Since the internet has been flooded with user-generated content being shared over social media applications —TikTok, Musically, Like, among others — individuals have started to stick to their mobile devices. And now one such social media platform, Smule, has confirmed the increased usage of these apps globally by confirming that its users are spending close to one hour daily on its app.
On the other hand, a report by Kalagato highlighted that TikTok users, on average, spend about 34 minutes on the app per day, which is just 10 minutes less than the average time spent on Facebook.
In a tweet, Viral Jani, senior vice-president of investment operations at Timesbridge, the global investments and partnerships arm of The Times Group, said that Smule’s users globally, on an average, spend around 57 minutes on the app.
Notably, Smule had raised $20 Mn strategic investment from Times Bridge last year. Under this strategic partnership, Times Bridge is helping Smule to get an edge as it aims to scales up operations in India.
Founded in 2008 by Jeffrey Smith and Ge Wang, Smule enables users to collaborate with and listen to all types of music, with anyone from anywhere in the world. The company’s products include AutoRap, Magic Piano, Guitar!, I Am T-Pain, Ocarina among many others.

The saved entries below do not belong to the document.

(** X14. Rooms are never deleted and never change hands: a room that
    exists still exists under the same code after any actions of a
    participant, with the same host; a guest once set stays the same; and a
    room that has left [waiting] never returns to it, so it is closed to
    [joinRoom] for good. *)
Theorem rooms_persist acts w code r :
  snd w !! code = Some r ->
  exists r',
    snd (perform acts w) !! code = Some r'
    /\ GameRooms.host_id r' = GameRooms.host_id r
    /\ (GameRooms.guest_id r <> None ->
        GameRooms.guest_id r' = GameRooms.guest_id r)
    /\ (GameRooms.status r <> waiting ->
        GameRooms.status r' <> waiting /\ join_filter r' = false).
Proof.
  intros Hr.
  assert (exists r', snd (perform acts w) !! code = Some r' /\ later_version r r')
    as (r' & Hr' & (Hh & Hg & Hs)).
  { revert w r Hr. induction acts as [|a acts IH]; intros w r Hr.
    - exists r. split; [exact Hr | apply later_version_refl].
    - rewrite perform_cons.
      destruct (act_later_version a w code r Hr) as (r1 & Hr1 & Hl1).
      destruct (IH (act a w) r1 Hr1) as (r2 & Hr2 & Hl2).
      exists r2. split; [exact Hr2 |]. eapply later_version_trans; eauto. }
  exists r'. split; [exact Hr' |]. split; [exact Hh |]. split; [exact Hg |].
  intros Hw. specialize (Hs Hw). split; [exact Hs |].
  unfold join_filter. rewrite (bool_decide_eq_false_2 _ Hs). reflexivity.
Qed.

Lemma rooms_persist_witness :
  exists r',
    snd (perform [Do (Click 4 0); Do ResetGame; Do (Click 0 1)] host_in_room)
      !! "AB12CD" = Some r'
    /\ GameRooms.host_id r' = "host".
Proof.
  destruct (rooms_persist [Do (Click 4 0); Do ResetGame; Do (Click 0 1)]
              host_in_room "AB12CD"
              (GameRooms.mkRow "host" None empty_board X None waiting)
              eq_refl) as (r' & Hr' & Hh & _).
  exists r'. split; [exact Hr' | exact Hh].
Defined.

Jani, in his tweet, also revealed that India is among the top three markets for Smule. Notably, a recent report also highlighted that for TikTok, which is available in around 150 markets, said that its maximum downloads come from India. This clearly indicates the increasing interest of Indians in these user-generated content platforms.
Speaking more about the success of Smule in India, Jani said that music platform immersed into the diverse musical culture of India by bringing together community, artists and industry stakeholders.
Jeffrey Smith, Smule’s CEO and cofounder previously said that Indian audiences are passionate about connecting through music. Moreover, music has always been an important and integral part of India and music-focused platforms such as Smule are redefining the ways in which Indians are consuming this art form.